Sacramento metro home prices
have declined steadily for almost 40 months
How much lower can they go? Here's the case for and against home prices bottoming out soon. Scroll over each chart to investigate and slice the data yourself.
Pro: Home prices are about to stop falling--Correction almost complete: At the end of the last bust, the median home in the region sold for, in today's dollars, abut $180,000, according to First American Real Estate Solutions. By the end of last year, the median home price for the region had dropped to $208,000. It likely fell a few more percentage points since then, meaning that if the boom was a mirage, we are back to reality.

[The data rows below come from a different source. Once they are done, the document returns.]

Lemma step_effect p a s :
  keeps_file p a ->
  let s' := step a s in
  ((queued_for p s' + awaited_for p s' <= queued_for p s + awaited_for p s)%nat /\
   (queued_for p s' + submitted_for p s' <= queued_for p s + submitted_for p s)%nat /\
   ((p ∈ _processed_files s) <-> (p ∈ _processed_files s'))) \/
  (queued_for p s = 0%nat /\ (p ∉ _processed_files s) /\ queued_for p s' = 1%nat /\
   awaited_for p s' = awaited_for p s /\ submitted_for p s' = submitted_for p s /\
   p ∈ _processed_files s') \/
  (exists o t, a = LoopResult o /\ awaiting_result s = true /\ run_task s = Some t /\
     targets p t = true /\ fails t o = true /\
     queued_for p s' = queued_for p s /\ awaited_for p s' = 0%nat /\
     submitted_for p s' = submitted_for p s /\ p ∉ _processed_files s').
Proof.
  intros Hk s'. subst s'. destruct a as [isfile priority ty fn a cb kw| |o|]; simpl in *.
  - destruct (accepted isfile a s) eqn:Had.
    + destruct (add_task_accepted isfile priority ty fn a cb kw s Had) as (q & r & lg & -> & Hq).
      assert (Htk : targets p (mkTask ty fn a kw cb) = bool_decide (leading_str a = Some p)) by done.
      unfold queued_for, awaited_for, submitted_for. simpl. rewrite Hq, count_cons. simpl.
      rewrite Htk. clear Htk. unfold accepted in Had.
      destruct (leading_str a) as [p'|] eqn:Hl.
      * destruct (decide (p' = p)) as [->|Hne].
        -- rewrite Hk in * by done. simpl in Had. apply negb_true_iff, orb_false_iff in Had as [Hp Hi].
           apply bool_decide_eq_false in Hp. apply is_processing_file_none in Hi.
           right; left. unfold queued_for in Hi. rewrite Hi. rewrite bool_decide_eq_true_2 by done.
           repeat split; try done. set_solver.
        -- left. rewrite bool_decide_eq_false_2 by congruence. simpl.
           repeat split; try lia; destruct (isfile p'); set_solver.
      * left. rewrite bool_decide_eq_false_2 by congruence. simpl. repeat split; try lia; done.
    + destruct (add_task_turned_away isfile priority ty fn a cb kw s Had) as (p' & ->). simpl.
      left. unfold queued_for, awaited_for, submitted_for. simpl. repeat split; try lia; done.
  - left. unfold run_get. destruct (running s && negb (awaiting_result s)) eqn:Hr; simpl; [|repeat split; try lia; done].
    apply andb_true_iff in Hr as [_ Hw%negb_true_iff].
    destruct (decide (task_queue s = [])) as [Hq|Hq].
    { rewrite get_empty by done. simpl. repeat split; try lia; done. }
    destruct (get_spec s Hq) as (q & r & x & -> & Hx & Hy).
    assert (Hc : (queued_for p s = (if targets p x.2 then 1 else 0) + length (filter (fun item : entry => targets p item.2 = true) q))%nat).
    { unfold queued_for. rewrite <- Hx. apply count_cons. }
    destruct r as [[pr task]|e].
    + specialize (Hy _ eq_refl). subst x. simpl in Hc.
      destruct (executor_shutdown s) eqn:Hs; simpl; rewrite Hs; simpl;
        unfold queued_for, awaited_for, submitted_for; simpl; rewrite ?Hw; simpl.
      * unfold on_loop_error. simpl. split; [|split]; [ | |done].
        -- unfold queued_for in Hc. simpl. lia.
        -- unfold queued_for in Hc. simpl. lia.
      * rewrite filter_app, length_app, (length_filter_cons_bool (targets p)), filter_nil.
        unfold queued_for in Hc. simpl. destruct (targets p task); repeat split; try lia; done.
    + assert ((queued_for p (set_queue q s) <= queued_for p s)%nat) by (rewrite Hc; unfold queued_for; simpl; lia).
      destruct e; simpl; unfold on_loop_error; simpl; destruct (run_task s); simpl;
      unfold queued_for, awaited_for, submitted_for in *; simpl in *; rewrite ?Hw; repeat split; try lia; done.
  - unfold run_result. destruct (awaiting_result s) eqn:Hw; [|left; repeat split; try lia; done].
    destruct (run_task s) as [t|] eqn:Ht; [|left; simpl; repeat split; try lia; done].
    assert (Hfail : forall e,
      let s1 := on_task_error t e (set_frame (Some t) false s) in
      fails t o = true ->
      ((queued_for p s1 + awaited_for p s1 <= queued_for p s + awaited_for p s)%nat /\
       (queued_for p s1 + submitted_for p s1 <= queued_for p s + submitted_for p s)%nat /\
       ((p ∈ _processed_files s) <-> (p ∈ _processed_files s1))) \/
      (queued_for p s = 0%nat /\ (p ∉ _processed_files s) /\ queued_for p s1 = 1%nat /\
       awaited_for p s1 = awaited_for p s /\ submitted_for p s1 = submitted_for p s /\
       p ∈ _processed_files s1) \/
      (exists o' t', LoopResult o = LoopResult o' /\ true = true /\ Some t = Some t' /\
         targets p t' = true /\ fails t' o' = true /\
         queued_for p s1 = queued_for p s /\ awaited_for p s1 = 0%nat /\
         submitted_for p s1 = submitted_for p s /\ p ∉ _processed_files s1)).
    { intros e s1 Hf. subst s1. unfold on_task_error.
      destruct (targets p t) eqn:Htg.
      - right; right. exists o, t. unfold targets in Htg. apply bool_decide_eq_true in Htg.
        rewrite Htg. unfold queued_for, awaited_for, submitted_for, targets. simpl.
        rewrite Htg. split_and!; try done; [by apply bool_decide_eq_true|set_solver].
      - left. unfold targets in Htg. apply bool_decide_eq_false in Htg.
        unfold queued_for, awaited_for, submitted_for. simpl.
        destruct (leading_str (args t)) as [p'|]; simpl; repeat split; try lia; try done;
          set_solver. }
    destruct o as [e|res [e|]]; simpl.
    + by apply Hfail.
    + destruct (callback t) eqn:Hcb; simpl.
      * apply Hfail. simpl. rewrite Hcb. done.
      * left. unfold queued_for, awaited_for, submitted_for. simpl. repeat split; try lia; done.
    + left. destruct (callback t); unfold queued_for, awaited_for, submitted_for; simpl;
        repeat split; try lia; done.
  - done.
Qed.

Lemma step_single p a s : keeps_file p a -> single p s -> single p (step a s).
Proof.
  intros Hk [H1 H2]. unfold single, unresolved_for in *.
  destruct (step_effect p a s Hk) as [(Ha & _ & Hp)|[(Hq & Hn & Hq' & Hw & _ & Hp)|
    (o & t & _ & Haw & Hrt & Htg & _ & Hq & Hw & _ & Hp)]].
  - split; [lia|]. intros. apply Hp, H2. lia.
  - assert (queued_for p s + awaited_for p s = 0)%nat as H0.
    { destruct (queued_for p s + awaited_for p s)%nat eqn:E; [done|]. destruct Hn. apply H2. lia. }
    split; [lia|done].
  - assert (awaited_for p s = 1)%nat as H0
      by (unfold awaited_for; by rewrite Haw, Hrt, Htg).
    split; lia.
Qed.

Inflation-adjusted median home prices, Sacramento Region, 1991-2008
--More families can afford homes: At the end of the last bust, a Sacramento family earning the median income could afford 70 percent of the region's homes, according to the Wells Fargo Housing Opportunity Index. At the end of last year, a family earning the median income could afford 66 percent of the region's homes. So homes here are affordable again.
Percentage of homes affordable to family earning region's median income, 1991-2008
Con: Home prices can fall even further--Foreclosures still dominate market: Foreclosures are the main reason local home prices are so low. Banks desperate for cash are competing with each other, boosting sales but depressing prices. Toward the end of the year, it looked like the trend might be waning. But the last two months have seen an increase in foreclosure filings , according to RealtyTrac.
Foreclosure filings, Sacramento Region, 2005-2008
--The economy is in horrible shape: It's hard to buy a home if you don't have a job. And it's almost as hard to pull the trigger on a home purchase in the midst of the worst economic recession in decades.
Number of employed workers, Sacramento Region, 2000-2008
Sources: Wells Fargo/National Association of Home Builders, RealtyTrac, California Economic Development Department
Note: Foreclosure actions in the chart above represent foreclosure notices, auctions and actual repossessions.